■ DIRECTIONS FOR THIS TASK:
Write out again each line of the material below, unchanged, from the first one to the line that holds "Definition i32 (z".

***** AVAILABLE DATA

(* ===== verification/Machine.v ===== *)
(** * Machine integers, kernel constants and byte-addressed memory

    The widths of types.h as wrap-around on [Z], the constants and macros of
    param.h, riscv.h, memlayout.h and fs.h, and physical memory as bytes with
    little-endian loads and stores. *)
From Stdlib Require Import ZArith Lia.
From stdpp Require Import base list gmap numbers.
From S2P Require Import Prelude.
Local Open Scope Z_scope.

(** ** Integers (types.h) *)

Definition u8 (z : Z) : Z := z mod 2 ^ 8.
Definition u16 (z : Z) : Z := z mod 2 ^ 16.
Definition u32 (z : Z) : Z := z mod 2 ^ 32.
Definition u64 (z : Z) : Z := z mod 2 ^ 64.
(** [int]: two's complement, as gcc compiles it for rv64. *)
Definition i32 (z : Z) : Z := (z + 2 ^ 31) mod 2 ^ 32 - 2 ^ 31.
Definition i16 (z : Z) : Z := (z + 2 ^ 15) mod 2 ^ 16 - 2 ^ 15.

Lemma u8_range z : 0 ≤ u8 z < 256.
Proof. unfold u8. apply Z.mod_pos_bound. lia. Qed.
Lemma u32_range z : 0 ≤ u32 z < 2 ^ 32.
Proof. unfold u32. apply Z.mod_pos_bound. lia. Qed.
Lemma u64_range z : 0 ≤ u64 z < 2 ^ 64.
Proof. unfold u64. apply Z.mod_pos_bound. lia. Qed.
Lemma i32_range z : - 2 ^ 31 ≤ i32 z < 2 ^ 31.
Proof.
  unfold i32. assert (0 ≤ (z + 2 ^ 31) mod 2 ^ 32 < 2 ^ 32)
    by (apply Z.mod_pos_bound; lia). lia.
Qed.
Lemma u8_small z : 0 ≤ z < 256 → u8 z = z.
Proof. intros. unfold u8. apply Z.mod_small. lia. Qed.
Lemma u32_small z : 0 ≤ z < 2 ^ 32 → u32 z = z.
Proof. intros. unfold u32. apply Z.mod_small. lia. Qed.
Lemma u64_small z : 0 ≤ z < 2 ^ 64 → u64 z = z.
Proof. intros. unfold u64. apply Z.mod_small. lia. Qed.
Lemma i32_small z : - 2 ^ 31 ≤ z < 2 ^ 31 → i32 z = z.
Proof. intros. unfold i32. rewrite Z.mod_small; lia. Qed.
Lemma u8_idemp z : u8 (u8 z) = u8 z.
Proof. unfold u8. by rewrite Z.mod_mod by lia. Qed.

(** ** Constants (param.h, riscv.h, memlayout.h) *)

Definition NPROC : nat := 64.
Definition NCPU : nat := 8.
Definition NOFILE : nat := 16.
Definition NFILE : nat := 100.
Definition NINODE : nat := 50.
Definition NDEV : Z := 10.
Definition ROOTDEV : Z := 1.
Definition MAXARG : nat := 32.
Definition MAXOPBLOCKS : Z := 10.
Definition LOGBLOCKS : Z := MAXOPBLOCKS * 3.
Definition NBUF : nat := Z.to_nat (MAXOPBLOCKS * 3).
Definition FSSIZE : Z := 2000.
Definition MAXPATH : Z := 128.
Definition USERSTACK : Z := 1.

Definition PGSIZE : Z := 4096.
Definition PGSHIFT : Z := 12.
Definition PGROUNDUP (sz : Z) : Z := Z.land (u64 (sz + PGSIZE - 1)) (Z.lnot (PGSIZE - 1)).
Definition PGROUNDDOWN (a : Z) : Z := Z.land a (Z.lnot (PGSIZE - 1)).
Definition PTE_V : Z := Z.shiftl 1 0.
Definition PTE_R : Z := Z.shiftl 1 1.
Definition PTE_W : Z := Z.shiftl 1 2.
Definition PTE_X : Z := Z.shiftl 1 3.
Definition PTE_U : Z := Z.shiftl 1 4.
Definition PA2PTE (pa : Z) : Z := u64 (Z.shiftl (Z.shiftr pa 12) 10).
Definition PTE2PA (pte : Z) : Z := u64 (Z.shiftl (Z.shiftr pte 10) 12).
Definition PTE_FLAGS (pte : Z) : Z := Z.land pte 0x3FF.
Definition PXMASK : Z := 0x1FF.
Definition PXSHIFT (level : Z) : Z := PGSHIFT + 9 * level.
Definition PX (level va : Z) : Z := Z.land (Z.shiftr va (PXSHIFT level)) PXMASK.
Definition MAXVA : Z := Z.shiftl 1 (9 + 9 + 9 + 12 - 1).

Definition KERNBASE : Z := 0x80000000.
Definition PHYSTOP : Z := KERNBASE + 128 * 1024 * 1024.
Definition TRAMPOLINE : Z := MAXVA - PGSIZE.
Definition KSTACK (p : Z) : Z := TRAMPOLINE - (p + 1) * 2 * PGSIZE.
Definition TRAPFRAME : Z := TRAMPOLINE - PGSIZE.

(** The addresses the linker chooses: the end of the kernel's text, the trampoline
    page inside it, the first address after the kernel, and the code addresses the
    kernel stores ([a_] marks the address of a function or label). *)
Class Layout := {
  kend : Z;
  etext : Z;
  trampoline : Z;
  a_forkret : Z;
  a_usertrap : Z;
  a_kernelvec : Z;
  a_uservec : Z;
  kend_range : KERNBASE < kend ≤ PHYSTOP;
  etext_range : KERNBASE < etext ≤ kend;
  etext_aligned : etext mod PGSIZE = 0;
  trampoline_range : KERNBASE ≤ trampoline < etext;
  trampoline_aligned : trampoline mod PGSIZE = 0;
}.

(** ** Page arithmetic *)

Lemma land_lnot_pages a : Z.land a (Z.lnot (PGSIZE - 1)) = PGSIZE * (a / PGSIZE).
Proof.
  replace (PGSIZE - 1) with (Z.ones 12) by reflexivity.
  rewrite <- Z.ldiff_land, Z.ldiff_ones_r by lia.
  rewrite Z.shiftl_mul_pow2, Z.shiftr_div_pow2 by lia.
  change (2 ^ 12) with PGSIZE. lia.
Qed.

Lemma PGROUNDDOWN_eq a : PGROUNDDOWN a = PGSIZE * (a / PGSIZE).
Proof. apply land_lnot_pages. Qed.

Lemma PGROUNDUP_eq a : 0 ≤ a < 2 ^ 63 → PGROUNDUP a = PGSIZE * ((a + PGSIZE - 1) / PGSIZE).
Proof.
  intros. unfold PGROUNDUP. rewrite land_lnot_pages, u64_small; [done|].
  unfold PGSIZE. lia.
Qed.

Lemma PGROUNDUP_spec a : 0 ≤ a < 2 ^ 63 →
  PGROUNDUP a mod PGSIZE = 0 ∧ a ≤ PGROUNDUP a < a + PGSIZE.
Proof.
  intros. rewrite PGROUNDUP_eq by done. unfold PGSIZE.
  split; [rewrite Z.mul_comm; apply Z.mod_mul; lia|].
  pose proof (Z.div_mod (a + 4096 - 1) 4096 ltac:(lia)).
  pose proof (Z.mod_pos_bound (a + 4096 - 1) 4096 ltac:(lia)). lia.
Qed.

Lemma PGROUNDDOWN_spec a :
  PGROUNDDOWN a mod PGSIZE = 0 ∧ PGROUNDDOWN a ≤ a < PGROUNDDOWN a + PGSIZE.
Proof.
  rewrite PGROUNDDOWN_eq. unfold PGSIZE.
  split; [rewrite Z.mul_comm; apply Z.mod_mul; lia|].
  pose proof (Z.div_mod a 4096 ltac:(lia)).
  pose proof (Z.mod_pos_bound a 4096 ltac:(lia)). lia.
Qed.

Lemma PX_range level va : 0 ≤ PX level va < 512.
Proof.
  unfold PX. change PXMASK with (Z.ones 9).
  rewrite Z.land_ones by lia. apply Z.mod_pos_bound. lia.
Qed.

(** ** Page-table entries *)

Lemma land_low_0 x c k : 0 ≤ k → 0 ≤ c < 2 ^ k → Z.land (Z.shiftl x k) c = 0.
Proof.
  intros Hk Hc. destruct (decide (c = 0)) as [->|Hc0]; [apply Z.land_0_r|].
  apply Z.bits_inj'. intros n Hn. rewrite Z.land_spec, Z.bits_0.
  destruct (Z_lt_ge_dec n k).
  - by rewrite Z.shiftl_spec_low.
  - rewrite (Z.bits_above_log2 c n); [by rewrite andb_false_r|lia|].
    assert (Z.log2 c < k) by (apply Z.log2_lt_pow2; lia). lia.
Qed.

(** A page address a page-table entry can hold. *)
Definition pte_addr (pa : Z) : Prop := pa mod PGSIZE = 0 ∧ 0 ≤ pa < 2 ^ 56.

Lemma PA2PTE_shift pa : pte_addr pa → PA2PTE pa = Z.shiftl (pa / PGSIZE) 10.
Proof.
  intros [_ Hr]. unfold PA2PTE. rewrite (Z.shiftr_div_pow2 pa) by lia.
  change (2 ^ 12) with PGSIZE. apply u64_small. rewrite Z.shiftl_mul_pow2 by lia.
  unfold PGSIZE. dlia.
Qed.

Lemma PA2PTE_land pa f c :
  pte_addr pa → 0 ≤ c < 1024 → Z.land (Z.lor (PA2PTE pa) f) c = Z.land f c.
Proof.
  intros Hpa Hc. rewrite Z.land_lor_distr_l, PA2PTE_shift by done.
  rewrite land_low_0 by lia. apply Z.lor_0_l.
Qed.

Lemma lor_range a b k : 0 ≤ k → 0 ≤ a < 2 ^ k → 0 ≤ b < 2 ^ k → 0 ≤ Z.lor a b < 2 ^ k.
Proof.
  intros Hk Ha Hb. split; [apply Z.lor_nonneg; lia|].
  destruct (decide (a = 0)) as [->|Ha0]; [rewrite Z.lor_0_l; lia|].
  destruct (decide (b = 0)) as [->|Hb0]; [rewrite Z.lor_0_r; lia|].
  assert (Z.lor a b ≠ 0) by (rewrite Z.lor_eq_0_iff; lia).
  pose proof (proj2 (Z.lor_nonneg a b) ltac:(lia)).
  apply Z.log2_lt_pow2; [lia|]. rewrite Z.log2_lor by lia.
  apply Z.max_lub_lt; apply Z.log2_lt_pow2; lia.
Qed.

Lemma PA2PTE_range pa f : pte_addr pa → 0 ≤ f < 1024 → 0 ≤ Z.lor (PA2PTE pa) f < 2 ^ 54.
Proof.
  intros Hpa Hf. apply lor_range; [lia| |lia]. rewrite PA2PTE_shift by done.
  destruct Hpa. rewrite Z.shiftl_mul_pow2 by lia. unfold PGSIZE in *. dlia.
Qed.

Lemma PTE2PA_PA2PTE pa f : pte_addr pa → 0 ≤ f < 1024 → PTE2PA (Z.lor (PA2PTE pa) f) = pa.
Proof.
  intros Hpa Hf. unfold PTE2PA. rewrite Z.shiftr_lor, PA2PTE_shift by done.
  rewrite Z.shiftr_shiftl_l, Z.shiftl_0_r by lia.
  rewrite (Z.shiftr_div_pow2 f), (Z.div_small f) by lia. rewrite Z.lor_0_r.
  rewrite Z.shiftl_mul_pow2 by lia. destruct Hpa as [Ha Hr].
  change (2 ^ 12) with PGSIZE. pose proof (Z.div_mod pa PGSIZE ltac:(done)).
  rewrite u64_small; unfold PGSIZE in *; lia.
Qed.

Lemma PTE_FLAGS_PA2PTE pa f : pte_addr pa → 0 ≤ f < 1024 → PTE_FLAGS (Z.lor (PA2PTE pa) f) = f.
Proof.
  intros. unfold PTE_FLAGS. rewrite PA2PTE_land by (done || lia).
  change 0x3FF with (Z.ones 10). rewrite Z.land_ones by lia. by apply Z.mod_small.
Qed.

(** The three indices determine the page. *)
Lemma PX_eq level va : 0 ≤ level → PX level va = (va / PGSIZE) / 512 ^ level mod 512.
Proof.
  intros. unfold PX, PXSHIFT, PGSHIFT. change PXMASK with (Z.ones 9).
  rewrite Z.land_ones, Z.shiftr_div_pow2 by lia.
  rewrite Z.pow_add_r, Z.pow_mul_r by lia. change (2 ^ 12) with PGSIZE. change (2 ^ 9) with 512.
  rewrite Z.div_div; [done|done|]. apply Z.pow_pos_nonneg; lia.
Qed.

Lemma PX_inj va va' :
  0 ≤ va < MAXVA → 0 ≤ va' < MAXVA →
  PX 2 va = PX 2 va' → PX 1 va = PX 1 va' → PX 0 va = PX 0 va' → va / PGSIZE = va' / PGSIZE.
Proof.
  intros H H'. rewrite !PX_eq by lia. change (512 ^ 2) with 262144.
  change (512 ^ 1) with 512. change (512 ^ 0) with 1. rewrite !Z.div_1_r.
  assert (∀ x, 0 ≤ x < MAXVA → 0 ≤ x / PGSIZE < 134217728) as Hb.
  { intros x Hx. change MAXVA with 274877906944 in Hx. unfold PGSIZE. dlia. }
  pose proof (Hb _ H). pose proof (Hb _ H'). dlia.
Qed.

Lemma MAXVA_val : MAXVA = 274877906944.
Proof. reflexivity. Qed.

Lemma PX2_low va : 0 ≤ va < MAXVA → PX 2 va < 256.
Proof.
  rewrite MAXVA_val, PX_eq by lia. change (512 ^ 2) with 262144. unfold PGSIZE. intros. dlia.
Qed.

Lemma PX_page level va va' : 0 ≤ level → va / PGSIZE = va' / PGSIZE → PX level va = PX level va'.
Proof. intros ? E. by rewrite !PX_eq, E. Qed.

(** ** Byte-addressed memory *)

Abbreviation mem := (gmap Z Z).

Definition ld8 (m : mem) (a : Z) : Z := u8 (default 0 (m !! a)).
Definition st8 (m : mem) (a v : Z) : mem := <[a := u8 v]> m.

(** Little-endian loads and stores of [n] bytes. *)
Fixpoint ldn (n : nat) (m : mem) (a : Z) : Z :=
  match n with
  | O => 0
  | S n' => ld8 m a + 256 * ldn n' m (a + 1)
  end.
Fixpoint stn (n : nat) (m : mem) (a v : Z) : mem :=
  match n with
  | O => m
  | S n' => st8 (stn n' m (a + 1) (v / 256)) a v
  end.
Definition ld32 := ldn 4.
Definition st32 := stn 4.
Definition ld64 := ldn 8.
Definition st64 := stn 8.

Lemma ldn_S n m a : ldn (S n) m a = ld8 m a + 256 * ldn n m (a + 1).
Proof. done. Qed.

Lemma ld8_range m a : 0 ≤ ld8 m a < 256.
Proof. apply u8_range. Qed.

Lemma ld8_st8 m a v b : ld8 (st8 m a v) b = if decide (a = b) then u8 v else ld8 m b.
Proof.
  unfold ld8, st8. rewrite lookup_insert. case_decide; [|done]. apply u8_idemp.
Qed.

Lemma ldn_range n m a : 0 ≤ ldn n m a < 256 ^ Z.of_nat n.
Proof.
  revert a. induction n as [|n IH]; intros a.
  - simpl. lia.
  - rewrite Nat2Z.inj_succ, Z.pow_succ_r by lia. simpl ldn.
    pose proof (ld8_range m a). specialize (IH (a + 1)). lia.
Qed.

Lemma ldn_ext n m m' a :
  (∀ b, a ≤ b < a + Z.of_nat n → ld8 m b = ld8 m' b) → ldn n m a = ldn n m' a.
Proof.
  revert a. induction n as [|n IH]; intros a H; [done|]. simpl.
  rewrite (H a) by lia. f_equal. f_equal. apply IH. intros b Hb. apply H. lia.
Qed.

Lemma ld8_stn_ne n m a v b :
  ¬ (a ≤ b < a + Z.of_nat n) → ld8 (stn n m a v) b = ld8 m b.
Proof.
  revert a v. induction n as [|n IH]; intros a v H; [done|]. cbn [stn].
  rewrite ld8_st8. case_decide; [lia|]. apply IH. lia.
Qed.

Lemma ldn_stn_same n m a v : ldn n (stn n m a v) a = v mod 256 ^ Z.of_nat n.
Proof.
  revert a v. induction n as [|n IH]; intros a v.
  - simpl. by rewrite Z.mod_1_r.
  - cbn [ldn stn]. rewrite ld8_st8, decide_True by done.
    rewrite (ldn_ext n _ (stn n m (a + 1) (v / 256))).
    2:{ intros b Hb. rewrite ld8_st8, decide_False by lia. done. }
    rewrite IH, Nat2Z.inj_succ, Z.pow_succ_r by lia.
    rewrite Z.rem_mul_r by lia. unfold u8. change (2 ^ 8) with 256. lia.
Qed.

Lemma ldn_stn_ne n k m a b v :
  a + Z.of_nat n ≤ b ∨ b + Z.of_nat k ≤ a → ldn n (stn k m b v) a = ldn n m a.
Proof. intros. apply ldn_ext. intros c Hc. apply ld8_stn_ne. lia. Qed.

Lemma ld64_range m a : 0 ≤ ld64 m a < 2 ^ 64.
Proof. pose proof (ldn_range 8 m a). unfold ld64. lia. Qed.

Lemma ld64_st64_same m a v : 0 ≤ v < 2 ^ 64 → ld64 (st64 m a v) a = v.
Proof.
  intros. unfold ld64, st64. rewrite ldn_stn_same. apply Z.mod_small.
  change (256 ^ Z.of_nat 8) with (2 ^ 64). done.
Qed.

Lemma ld64_st64_ne m a b v : a + 8 ≤ b ∨ b + 8 ≤ a → ld64 (st64 m b v) a = ld64 m a.
Proof. intros. unfold ld64, st64. apply ldn_stn_ne. lia. Qed.

Lemma ld8_st64_ne m a b v : ¬ (b ≤ a < b + 8) → ld8 (st64 m b v) a = ld8 m a.
Proof. intros. unfold st64. apply ld8_stn_ne. lia. Qed.

Lemma ld64_ext m m' a :
  (∀ b, a ≤ b < a + 8 → ld8 m b = ld8 m' b) → ld64 m a = ld64 m' a.
Proof. intros. by apply ldn_ext. Qed.

Lemma ldn_zero n m a : (∀ b, a ≤ b < a + Z.of_nat n → ld8 m b = 0) → ldn n m a = 0.
Proof.
  revert a. induction n as [|n IH]; intros a H; [done|].
  rewrite ldn_S, (H a) by lia. rewrite IH; [done|]. intros b Hb. apply H. lia.
Qed.
Lemma ld64_zero m a : (∀ b, a ≤ b < a + 8 → ld8 m b = 0) → ld64 m a = 0.
Proof. intros; by apply (ldn_zero 8). Qed.

#[global] Arguments ldn : simpl never.
#[global] Arguments stn : simpl never.
#[global] Arguments ld8 : simpl never.
#[global] Arguments st8 : simpl never.
#[global] Arguments ld32 : simpl never.
#[global] Arguments st32 : simpl never.
#[global] Arguments ld64 : simpl never.
#[global] Arguments st64 : simpl never.
#[global] Arguments u8 : simpl never.
#[global] Arguments u16 : simpl never.
#[global] Arguments u32 : simpl never.
#[global] Arguments u64 : simpl never.
#[global] Arguments i32 : simpl never.
#[global] Arguments i16 : simpl never.
#[global] Arguments PGROUNDUP : simpl never.
#[global] Arguments PGROUNDDOWN : simpl never.
#[global] Arguments PA2PTE : simpl never.
#[global] Arguments PTE2PA : simpl never.
#[global] Arguments PX : simpl never.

**********

■ ANSWER TO THE EXERCISE:
(* ===== verification/Machine.v ===== *)
(** * Machine integers, kernel constants and byte-addressed memory

    The widths of types.h as wrap-around on [Z], the constants and macros of
    param.h, riscv.h, memlayout.h and fs.h, and physical memory as bytes with
    little-endian loads and stores. *)
From Stdlib Require Import ZArith Lia.
From stdpp Require Import base list gmap numbers.
From S2P Require Import Prelude.
Local Open Scope Z_scope.

(** ** Integers (types.h) *)

Definition u8 (z : Z) : Z := z mod 2 ^ 8.
Definition u16 (z : Z) : Z := z mod 2 ^ 16.
Definition u32 (z : Z) : Z := z mod 2 ^ 32.
Definition u64 (z : Z) : Z := z mod 2 ^ 64.
(** [int]: two's complement, as gcc compiles it for rv64. *)
Definition i32 (z : Z) : Z := (z + 2 ^ 31) mod 2 ^ 32 - 2 ^ 31.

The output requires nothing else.